Ancient Hebrew's closest relations are other Canaanite languages such as Phoenecian, Moabite, Ammonite, Edomite and the likes. Modern Hebrew has also had a lot of influence in pronunciation, vocabulary and grammar from various European languages and is a very different animal from Classical Hebrew as in many ways it had to be reconstructed.
Aramaic is also not one monolithic language either, but rather a language family with hundreds of members (traditionally called "dialects"),
many of which are not mutually intelligible or even written using the same alphabet.
In a nutshell: Jewish Aramaic dialects, of course, are more intelligible to Hebrew speakers as vocabulary has been borrowed back and forth (for a quick example, "Bar Mitzvah" isn't Hebrew, it's Aramaic; if it were "100% Hebrew" it would have been "Ben Mitzvah") and this borrowing started back during the Exile to Babylon where the Jews were forced (as a matter of survival) to adopt Late Imperial Aramaic as their lingua franca.
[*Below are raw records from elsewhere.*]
(** C15. Started empty, the list answers every sequence of insertions, searches,
    removals and clearings, at whatever levels the coin throws put the nodes, as a
    finite set of the keys (score, bytes up to the first NUL, length) does, and counts
    its elements; nothing goes through a null or freed pointer. The removal of the only
    element is excluded, see [Remove_last_undefined]. *)
Theorem Skiplist_refines_set (ops : list sk_op) : sk_alloweds ops ∅ ->
  exists s, sk_after ops = Some (s, (set_runs ops ∅).2) /\
    sk_Count s = Z.of_nat (size (set_runs ops ∅).1) /\ sk_Empty s = bool_decide ((set_runs ops ∅).1 = ∅).
Proof.
  intros Ha. destruct new_repr as (s0 & Es0 & H0). unfold sk_after. rewrite Es0. cbn [mbind option_bind].
  destruct (runs_hold ops s0 [] ∅) as (s & es & E & H); [by split|done|]. exists s. split; [done|].
  pose proof (holds_size s es _ H) as Hsz. destruct H as [[_ Hc _ _] ES]. unfold sk_Empty, sk_Count. rewrite Hc, Hsz.
  split; [done|]. apply eq_bool_prop_intro. rewrite bool_decide_spec, Is_true_true, Z.eqb_eq.
  rewrite <- leibniz_equiv_iff, <- size_empty_iff, Hsz. lia.
Qed.

Definition demo_ops : list sk_op :=
  [SkInsert [] 5 (bs "five"); SkInsert [true; true] 3 (bs "three"); SkInsert [true] 5 (bs "cinq");
   SkInsert [] 3 (bs "three"); SkRemove 5 (bs "five"); SkContains 5 (bs "five"); SkContains 5 (bs "cinq");
   SkInsert [true; true; true] 4 (bs "four")].

Lemma Skiplist_refines_set_witness : sk_alloweds demo_ops ∅ /\
  exists s, sk_after demo_ops = Some (s, [true; true; true; false; true; false; true; true]) /\ sk_Count s = 3.
Proof.
  assert (sk_alloweds demo_ops ∅) as Ha by (refine (bool_decide_unpack _ _); vm_compute; exact I).
  split; [exact Ha|]. destruct (Skiplist_refines_set demo_ops Ha) as (s & E & Hc & _). exists s. split; [exact E|exact Hc].
Defined.

Lemma node_keys (h : heap) es : Forall (elem_ok h) es ->
  exists ns, mapM (h !!.) (ids es) = Some ns /\ node_key <$> ns = keys es /\ sk_level <$> ns = e_lv <$> es.
Proof.
  induction 1 as [|e es He H (ns & E & Hk & Hv)]; [by exists []|]. destruct (eo_info _ _ He) as (sc & d & Hi & _ & Ek).
  unfold info in Hi. cbn [ids fmap list_fmap mapM]. destruct (h !! e_id e) as [n|]; [|done]. cbn in Hi. injection Hi as <- <- El _.
  exists (n :: ns). cbn [mbind option_bind]. unfold ids in E. rewrite E. cbn. rewrite Hk, Hv, El, Ek. done.
Qed.

(** [GetAllSKNodes] gives the elements of the set, each once, in the order of the
    comparator; [Begin] is the first of them and [End] the last. *)
Lemma Skiplist_in_order (ops : list sk_op) (s : Skiplist) (bs : list bool) :
  sk_alloweds ops ∅ -> sk_after ops = Some (s, bs) ->
  exists nodes ns, GetAllSKNodes s = Some nodes /\ mapM (sk_heap s !!.) nodes = Some ns /\
    StronglySorted klt (node_key <$> ns) /\ (forall k, k ∈ node_key <$> ns <-> k ∈ (set_runs ops ∅).1) /\
    Begin s = Some (head nodes) /\ End s = Some (last nodes).
Proof.
  intros Ha E. destruct (reached ops s bs Ha E) as (es & H). pose proof (holds_sorted s es _ H) as Hs.
  destruct H as [[(hd & Hh & H) _ _ _] ES]. destruct (node_keys (sk_heap s) es (ok_elem _ _ _ H)) as (ns & En & Hk & _).
  exists (ids es), ns. split; [by apply (GatherAllNodes_spec s hd es false)|]. split; [done|]. rewrite Hk. split; [done|].
  split; [intros k; rewrite ES; by rewrite elem_of_list_to_set|].
  split; [unfold Begin; rewrite Hh; by apply first_spec|by apply (End_spec s hd)].
Qed.

Lemma Skiplist_in_order_witness : exists s bs nodes ns, sk_after demo_ops = Some (s, bs) /\
  GetAllSKNodes s = Some nodes /\ mapM (sk_heap s !!.) nodes = Some ns /\
  StronglySorted klt (node_key <$> ns) /\ sk_score <$> ns = [3; 4; 5].
Proof.
  destruct (sk_after demo_ops) as [[s bs]|] eqn:E; [|vm_compute in E; discriminate E].
  destruct (Skiplist_in_order demo_ops s bs) as (nodes & ns & Hn & Hm & Hs & _);
    [refine (bool_decide_unpack _ _); vm_compute; exact I|exact E|].
  exists s, bs, nodes, ns. split; [reflexivity|]. split; [exact Hn|]. split; [exact Hm|]. split; [exact Hs|].
  revert Hn Hm. vm_compute in E. injection E as <- _. vm_compute. intros [= <-] [= <-]. reflexivity.
Defined.

(** The nodes whose level is above [l]. *)
Definition level_nodes (h : heap) (l : nat) (nodes : list nat) : list nat :=
  filter (λ x, l < default O (sk_level <$> h !! x))%nat nodes.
In later years, starting with the decline of the Persian Empire, Aramaic underwent a fracturing (much like Latin after the fall of Rome into romance languages) and each small pocket of dialects evolved separately from one-another. The split was even down religious lines as Jewish and Christian Aramaic dialects that grew up side-by-side in the same village became completely incomprehensible due to vocabulary and phonemic shifts in small increments over thousands of years.
However, between Aramaic and Hebrew (despite seeing whether the text is written in Syriac, Mandaic, or Nabatean Aramaic scripts, for example) there are generally the following 'readily spotted' differences:
-
Use of the Particle די (di) "Of" - In Hebrew you'd find של (shel) or the Construct state employed to denote genitive relationships. In Aramaic די (
di) (more often as a prefix ד (di-,de-,da-) or in older dialects spelled זי (
di)) is used for a variety of things from denoting genitive relationships to possession to introducing direct speech.
-
The Emphatic form - How definite nouns are constructed. In Hebrew it's the prefix ה (
ha-) where in Aramaic it's the suffix א (
-a). In later Eastern dialects, the Emphatic form lost its definiteness and became the base form for words, definiteness usually denoted by a proleptic suffix plus די (di) (for example, טורה דמלכתא (
turah d'malktha) "the queen's mountain" literally "her mountain, that of the queen"). In some modern dialects, such as Turoyo, they have re-invented a separate definite article and place it upon the Emphatic.
-
Plural Nouns - In Hebrew you generally get ים (
-im) for the masculine and ות (
-ot,-oth,-os) for the feminine endings. In Aramaic they are (depending on dialect) ין (
-in) in the Absolute or יא (
-aya) or א (
-e) in the Emphatic for the masculine and ת (
-ath) in the Absolute or תא (
-ata,
-atha) in the Emphatic for the Feminine.
-
Pronouns - In Hebrew we find אני (
ani) "I", אנחנו/אנו (
anahnu/anu) "we", אתם (
atem) "you" [masc.], הם/הן (
hem [masc.],hen [fem.]) "they." Where in Aramaic we see אנא/אנה (
ana,ena,anah) "I", אנחנה/אנחנא/אנחנן/חנן/אנן (
enahnah,enahna,enahnan,hnan,enan) "we", אתון (
atun) "you" [masc.], הנון/הנין (
henun [masc.],
henen [fem.]). Posessive and demonstrative pronouns are also different.
And where there are a heck of a lot more (like I said, these are the quickest to spot).